+++ DATA RECORDS +++

Definition NewMediaExporter {X : Type} (ext : option (MediaConfig -> extension X)) (cfg : MediaConfig) :
  result factory_error (option (X + openExporter)) :=
  if negb (mc_SendMediaReport cfg) then Ok None
  else match (match ext with Some f => f cfg | None => ExtNone end) with
  | ExtError => Err ErrExtension
  | ExtExporter x => Ok (Some (inl x))
  | ExtNone =>
    let rawPeriodic := mc_RawRTCP cfg && negb (mc_HomerLakeRTCP cfg) in
    if negb (mc_HomerLakeRTCP cfg) && negb rawPeriodic then Err ErrShortJSONMediaUnavailable
    else Ok (Some (inr (newOpenExporter (mc_CaptureID cfg) (mc_Password cfg) (mc_HomerLakeRTCP cfg) rawPeriodic)))
  end.

(** [Close] *)
Definition CloseExporter (e : openExporter) : openExporter :=
  mkExporter (oe_captureID e) (oe_password e) (oe_homerLake e) (oe_rawPeriodic e) (oe_immediateRawRTCP e) (oe_rtpStreams e)
    (oe_wire e) true.

Definition withStreams (m : gmap Z rtpStreamState) (e : openExporter) : openExporter :=
  mkExporter (oe_captureID e) (oe_password e) (oe_homerLake e) (oe_rawPeriodic e) (oe_immediateRawRTCP e) m (oe_wire e) (oe_closed e).

Definition toServer (pkt : str) (e : openExporter) : openExporter :=
  mkExporter (oe_captureID e) (oe_password e) (oe_homerLake e) (oe_rawPeriodic e) (oe_immediateRawRTCP e) (oe_rtpStreams e)
    (oe_wire e ++ [pkt]) (oe_closed e).

Definition payloadTypeClockRate (pt : Z) : Z :=
  if bool_decide (pt ∈ [0; 3; 8; 9; 18]) then 8000 else if bool_decide (pt ∈ [96; 97; 98]) then 90000 else 8000.

(** The bytes [a:b] of a slice *)
Definition bytesAt (a b : nat) (data : str) : str := take (b - a) (drop a data).

(** The packet that comes [lastArrival] after another *)
Definition arrive (now lastArrival pt seq rtpTS prevTS lastSeq : Z) (a : arrivals) : arrivals :=
  let deltaSec := Seconds (now - lastArrival) in
  let deltaMS := fmul deltaSec (float_of_int 1000) in
  let maxDelta := if flt (ar_maxDelta a) deltaMS then deltaMS else ar_maxDelta a in
  let clockRate := payloadTypeClockRate pt in
  let clockRate := if clockRate =? 0 then 8000 else clockRate in
  let diff := fsub deltaSec (fdiv (float_of_int (i32 (rtpTS - prevTS))) (float_of_int clockRate)) in
  let diff := if flt diff fzero then SFopp diff else diff in
  let d := fmul diff (float_of_int 1000) in
  let jitter := fadd (ar_jitter a) (fdiv (fsub d (ar_jitter a)) (float_of_int 16)) in
  mkArrivals (ar_firstPacket a) jitter (if flt (ar_maxJitter a) jitter then jitter else ar_maxJitter a) (fadd (ar_sumJitter a) jitter)
    (fadd (ar_sumDelta a) deltaMS) (u32 (ar_deltaCount a + 1)) maxDelta
    (if negb (ar_firstPacket a) && (i16 (seq - lastSeq) <? 0) then u32 (ar_outOrder a + 1) else ar_outOrder a).

Definition notFirst (a : arrivals) : arrivals :=
  mkArrivals false (ar_jitter a) (ar_maxJitter a) (ar_sumJitter a) (ar_sumDelta a) (ar_deltaCount a) (ar_maxDelta a) (ar_outOrder a).

(** One packet of at least 12 bytes, on the state of its stream *)
Definition observe (now : Z) (payload : str) (s : rtpStreamState) : rtpStreamState :=
  let pt := Z.land (get_be (bytesAt 1 2 payload)) 127 in
  let seq := get_be (bytesAt 2 4 payload) in
  let rtpTS := get_be (bytesAt 4 8 payload) in
  let a := match rt_lastArrivalTime s with
           | Some l => arrive now l pt seq rtpTS (rt_prevRTPTimestamp s) (rt_lastSeq s) (rt_arrivals s)
           | None => rt_arrivals s
           end in
  mkStream (u32 (rt_packetCount s + 1)) (u32 (rt_octetCount s + (Z.of_nat (length payload) - 12))) (Some now) (rt_reportStart s)
    (rt_srcIP s) (rt_srcPort s) (rt_dstIP s) (rt_dstPort s) (rt_callID s)
    rtpTS (rt_lastRTPTimestamp s) seq (Some now) (if pt =? 101 then rt_mediaPT s else pt)
    (notFirst a) (rt_ntpMSW s) (rt_ntpLSW s) (rt_packetLoss s).

Definition withCall (callID : str) (s : rtpStreamState) : rtpStreamState :=
  mkStream (rt_packetCount s) (rt_octetCount s) (rt_lastSeen s) (rt_reportStart s) (rt_srcIP s) (rt_srcPort s) (rt_dstIP s) (rt_dstPort s)
    callID (rt_lastRTPTimestamp s) (rt_prevRTPTimestamp s) (rt_lastSeq s) (rt_lastArrivalTime s) (rt_mediaPT s) (rt_arrivals s)
    (rt_ntpMSW s) (rt_ntpLSW s) (rt_packetLoss s).

Definition ssrcOf (payload : str) : Z := get_be (bytesAt 8 12 payload).

Definition SendRTP (now : Z) (srcIP : str) (srcPort : Z) (dstIP : str) (dstPort : Z) (callID payload : str) (e : openExporter) : openExporter :=
  if (length payload <? 12)%nat then e
  else
    let s := match oe_rtpStreams e !! ssrcOf payload with
             | None => newStream srcIP srcPort dstIP dstPort callID (Some now)
             | Some s => match callID with [] => s | _ => withCall callID s end
             end in
    withStreams (<[ssrcOf payload := observe now payload s]> (oe_rtpStreams e)) e.

Definition ProtocolRTCP : Z := 5.

Inductive send_error := EncodeError (e : hep_error) | WriteError.

Section Exporting.

(** Name resolution, and whether the capture server's socket takes a datagram *)
Context (lookup_ip : str -> option str) (write_ok : str -> bool).

Definition rtcpMessage (now : Z) (srcIP : str) (srcPort : Z) (dstIP : str) (dstPort : Z) (callID payload : str) (e : openExporter) : HepMessage :=
  mkHep (Some now) srcIP dstIP srcPort dstPort IPProtoUDP ProtocolRTCP (oe_captureID e) (oe_password e) callID payload.

Definition onRTCP (now : Z) (callID : str) (packetLoss : Z) (rawPayload : str) (s : rtpStreamState) : rtpStreamState :=
  let sr := (20 <=? length rawPayload)%nat in
  mkStream (rt_packetCount s) (rt_octetCount s) (Some now) (rt_reportStart s) (rt_srcIP s) (rt_srcPort s) (rt_dstIP s) (rt_dstPort s)
    callID (rt_lastRTPTimestamp s) (rt_prevRTPTimestamp s) (rt_lastSeq s) (rt_lastArrivalTime s) (rt_mediaPT s) (rt_arrivals s)
    (if sr then get_be (bytesAt 8 12 rawPayload) else rt_ntpMSW s) (if sr then get_be (bytesAt 12 16 rawPayload) else rt_ntpLSW s) packetLoss.

Definition SendRTCP (now : Z) (callID : str) (ssrc : Z) (srcIP : str) (srcPort : Z) (dstIP : str) (dstPort : Z) (packetLoss : Z)
  (rawPayload : str) (e : openExporter) : result send_error unit * openExporter :=
  if oe_immediateRawRTCP e then
    match Encode lookup_ip now (rtcpMessage now srcIP srcPort dstIP dstPort callID rawPayload e) with
    | Err err => (Err (EncodeError err), e)
    | Ok packet => if write_ok packet then (Ok tt, toServer packet e) else (Err WriteError, e)
    end
  else
    let s := match oe_rtpStreams e !! ssrc with None => newStream srcIP srcPort dstIP dstPort [] None | Some s => s end in
    (Ok tt, withStreams (<[ssrc := onRTCP now callID packetLoss rawPayload s]> (oe_rtpStreams e)) e).

(** [sendHEP]: errors are dropped *)
Definition sendHEP (now : Z) (s : rtpStreamState) (payload : str) (e : openExporter) : openExporter :=
  match Encode lookup_ip now (rtcpMessage now (rt_srcIP s) (rt_srcPort s) (rt_dstIP s) (rt_dstPort s) (rt_callID s) payload e) with
  | Err _ => e
  | Ok packet => if write_ok packet then toServer packet e else e
  end.

(** ** Reports *)

Definition ntpNow (now : Z) : Z * Z :=
  (u32 (u32 (now / 10 ^ 9) + 2208988800),
   u32_of_float (fmul (fdiv (float_of_int (now mod 10 ^ 9)) (float_of_int (10 ^ 9))) (float_of_int (2 ^ 32)))).

Definition buildRTCPSR (ssrc : Z) (s : rtpStreamState) (now : Z) : str :=
  let '(msw, lsw) := if rt_ntpMSW s =? 0 then ntpNow now else (rt_ntpMSW s, rt_ntpLSW s) in
  [x80; xc8] ++ put_u16 6 ++ put_u32 ssrc ++ put_u32 msw ++ put_u32 lsw ++ put_u32 (u32 (Z.quot now 125))
  ++ put_u32 (rt_packetCount s) ++ put_u32 (rt_octetCount s).

Definition jsonKey (k : String.string) : str := [x22] ++ lit k ++ [x22; x3a].
Definition jsonText (s : str) : str := [x22] ++ s ++ [x22].

Definition buildHomerLakeRTCPJSON (ssrc : Z) (s : rtpStreamState) (now : Z) : str :=
  let '(msw, lsw) := if (rt_ntpMSW s =? 0) && (rt_ntpLSW s =? 0) then ntpNow now else (rt_ntpMSW s, rt_ntpLSW s) in
  lit "{" ++ jsonKey "type" ++ lit "200," ++ jsonKey "ssrc" ++ Itoa ssrc ++ lit "," ++ jsonKey "report_count" ++ lit "0,"
  ++ jsonKey "report_blocks" ++ lit "[]," ++ jsonKey "sender_information" ++ lit "{" ++ jsonKey "packets" ++ Itoa (rt_packetCount s)
  ++ lit "," ++ jsonKey "ntp_timestamp_sec" ++ jsonText (Itoa msw) ++ lit "," ++ jsonKey "ntp_timestamp_usec" ++ jsonText (Itoa lsw)
  ++ lit "," ++ jsonKey "rtp_timestamp" ++ Itoa (i32 (rt_lastRTPTimestamp s)) ++ lit "," ++ jsonKey "octets" ++ Itoa (rt_octetCount s)
  ++ lit "}}".

(** One turn of the loop over the streams *)
Definition reportStream (build : Z -> rtpStreamState -> Z -> str) (now : Z) (e : openExporter) (ssrc : Z) : openExporter :=
  match oe_rtpStreams e !! ssrc with
  | None => e
  | Some s =>
    if streamPruneAge <? now - default 0 (rt_lastSeen s) then withStreams (delete ssrc (oe_rtpStreams e)) e
    else if rt_packetCount s =? 0 then e
    else sendHEP now s (build ssrc s now) e
  end.

Definition sendRawRTCPReports (order : list Z) (now : Z) (e : openExporter) : openExporter :=
  foldl (reportStream buildRTCPSR now) e order.
Definition sendHomerLakeRTCPReports (order : list Z) (now : Z) (e : openExporter) : openExporter :=
  foldl (reportStream buildHomerLakeRTCPJSON now) e order.

(** A tick of the loop the exporter runs; after [Close] there is none *)
Definition tick (order : list Z) (now : Z) (e : openExporter) : openExporter :=
  if oe_closed e then e
  else if oe_homerLake e then sendHomerLakeRTCPReports order now e
  else if oe_rawPeriodic e then sendRawRTCPReports order now e
  else e.

End Exporting.

(** * Properties *)

(** ** What a stream holds *)

(** One call of [SendRTP] *)
Record rtp_call := mkCall { rc_now : Z; rc_srcIP : str; rc_srcPort : Z; rc_dstIP : str; rc_dstPort : Z; rc_callID : str; rc_payload : str }.

Definition sendCall (e : openExporter) (c : rtp_call) : openExporter :=
  SendRTP (rc_now c) (rc_srcIP c) (rc_srcPort c) (rc_dstIP c) (rc_dstPort c) (rc_callID c) (rc_payload c) e.

Definition ofStream (ssrc : Z) (c : rtp_call) : Prop := (12 <= length (rc_payload c))%nat /\ ssrcOf (rc_payload c) = ssrc.
#[global] Instance ofStream_dec ssrc c : Decision (ofStream ssrc c).
Proof. apply _. Defined.

Definition octets (calls : list rtp_call) : Z := foldr (fun c n => Z.of_nat (length (rc_payload c)) - 12 + n) 0 calls.

(** The state of a stream after the calls about it: the counters modulo 2^32, the
    addresses of the first, the time and RTP time stamp of the last *)
Definition stream_of (calls : list rtp_call) (s : option rtpStreamState) : Prop :=
  match calls with
  | [] => s = None
  | first :: _ =>
    exists st, s = Some st /\ rt_packetCount st = u32 (Z.of_nat (length calls)) /\ rt_octetCount st = u32 (octets calls) /\
      rt_srcIP st = rc_srcIP first /\ rt_srcPort st = rc_srcPort first /\ rt_dstIP st = rc_dstIP first /\ rt_dstPort st = rc_dstPort first /\
      rt_lastSeen st = Some (rc_now (List.last calls first)) /\ rt_ntpMSW st = 0 /\
      rt_lastRTPTimestamp st = get_be (bytesAt 4 8 (rc_payload (List.last calls first)))
  end.

Lemma u32_add a b : u32 (u32 a + b) = u32 (a + b).
Proof. unfold u32. by rewrite Zplus_mod_idemp_l. Qed.

Lemma octets_app l c : octets (l ++ [c]) = octets l + (Z.of_nat (length (rc_payload c)) - 12).
Proof. induction l as [|d l IH]; cbn; [lia|]. unfold octets in IH. rewrite IH. unfold octets. lia. Qed.

Lemma sendCall_other ssrc e c : ~ ofStream ssrc c -> oe_rtpStreams (sendCall e c) !! ssrc = oe_rtpStreams e !! ssrc.
Proof.
  unfold ofStream, sendCall, SendRTP. intros H. destruct (Nat.ltb_spec (length (rc_payload c)) 12); [done|].
  cbn [withStreams oe_rtpStreams]. apply lookup_insert_ne. intros E. apply H. split; [lia|done].
Qed.

Lemma sendCall_own ssrc e c calls : ofStream ssrc c -> stream_of calls (oe_rtpStreams e !! ssrc) ->
  stream_of (calls ++ [c]) (oe_rtpStreams (sendCall e c) !! ssrc).
Proof.
  intros [Hl Hs] H. unfold sendCall, SendRTP. rewrite (proj2 (Nat.ltb_ge _ _)) by lia. rewrite Hs. cbn [withStreams oe_rtpStreams].
  rewrite lookup_insert_eq. destruct calls as [|first calls]; cbn [stream_of app] in *.
  - rewrite H. eexists. split; [done|]. cbn. split_and!; try done. unfold octets. cbn. f_equal. lia.
  - destruct H as (st & E & Hp & Ho & H1 & H2 & H3 & H4 & H5 & H6 & H7). rewrite E. eexists. split; [done|].
    assert (Hlast : forall l d, List.last (l ++ [c]) d = c) by (intros; apply List.last_last).
    rewrite (Hlast (first :: calls) first : List.last (first :: calls ++ [c]) first = c).
    change (first :: calls ++ [c]) with ((first :: calls) ++ [c]). rewrite octets_app, length_app.
    destruct (rc_callID c); cbn; rewrite ?Hp, ?Ho, ?u32_add; split_and!; try done; f_equal; cbn [length]; lia.
Qed.

Lemma calls_stream ssrc calls e seen : stream_of seen (oe_rtpStreams e !! ssrc) ->
  stream_of (seen ++ filter (ofStream ssrc) calls) (oe_rtpStreams (foldl sendCall e calls) !! ssrc).
Proof.
  revert e seen. induction calls as [|c calls IH]; intros e seen H; cbn [foldl]; [by rewrite app_nil_r|].
  rewrite filter_cons. destruct (decide (ofStream ssrc c)) as [Hc|Hc].
  - change (c :: filter (ofStream ssrc) calls) with ([c] ++ filter (ofStream ssrc) calls). rewrite app_assoc. apply IH. by apply sendCall_own.
  - apply IH. by rewrite sendCall_other.
Qed.

(** ** Ticks *)

Definition config (e : openExporter) := (oe_captureID e, oe_password e, oe_homerLake e, oe_rawPeriodic e, oe_closed e).

Lemma sendCall_config e c : config (sendCall e c) = config e.
Proof. unfold sendCall, SendRTP. by destruct (_ <? _)%nat. Qed.

Lemma calls_config calls e : config (foldl sendCall e calls) = config e.
Proof. revert e. induction calls as [|c calls IH]; intros e; [done|]. cbn [foldl]. by rewrite IH, sendCall_config. Qed.

Section Ticks.
Context (lookup_ip : str -> option str) (write_ok : str -> bool) (build : Z -> rtpStreamState -> Z -> str) (now : Z).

+++

-- AIM OF THE TASK --
Using only the entries above, output the line with "Definition ofStream (ssrc", the line with "Proof. apply _. Defined.", and all lines between them, exactly as they stand.

-- ANSWER BOX --
Definition ofStream (ssrc : Z) (c : rtp_call) : Prop := (12 <= length (rc_payload c))%nat /\ ssrcOf (rc_payload c) = ssrc.
#[global] Instance ofStream_dec ssrc c : Decision (ofStream ssrc c).
Proof. apply _. Defined.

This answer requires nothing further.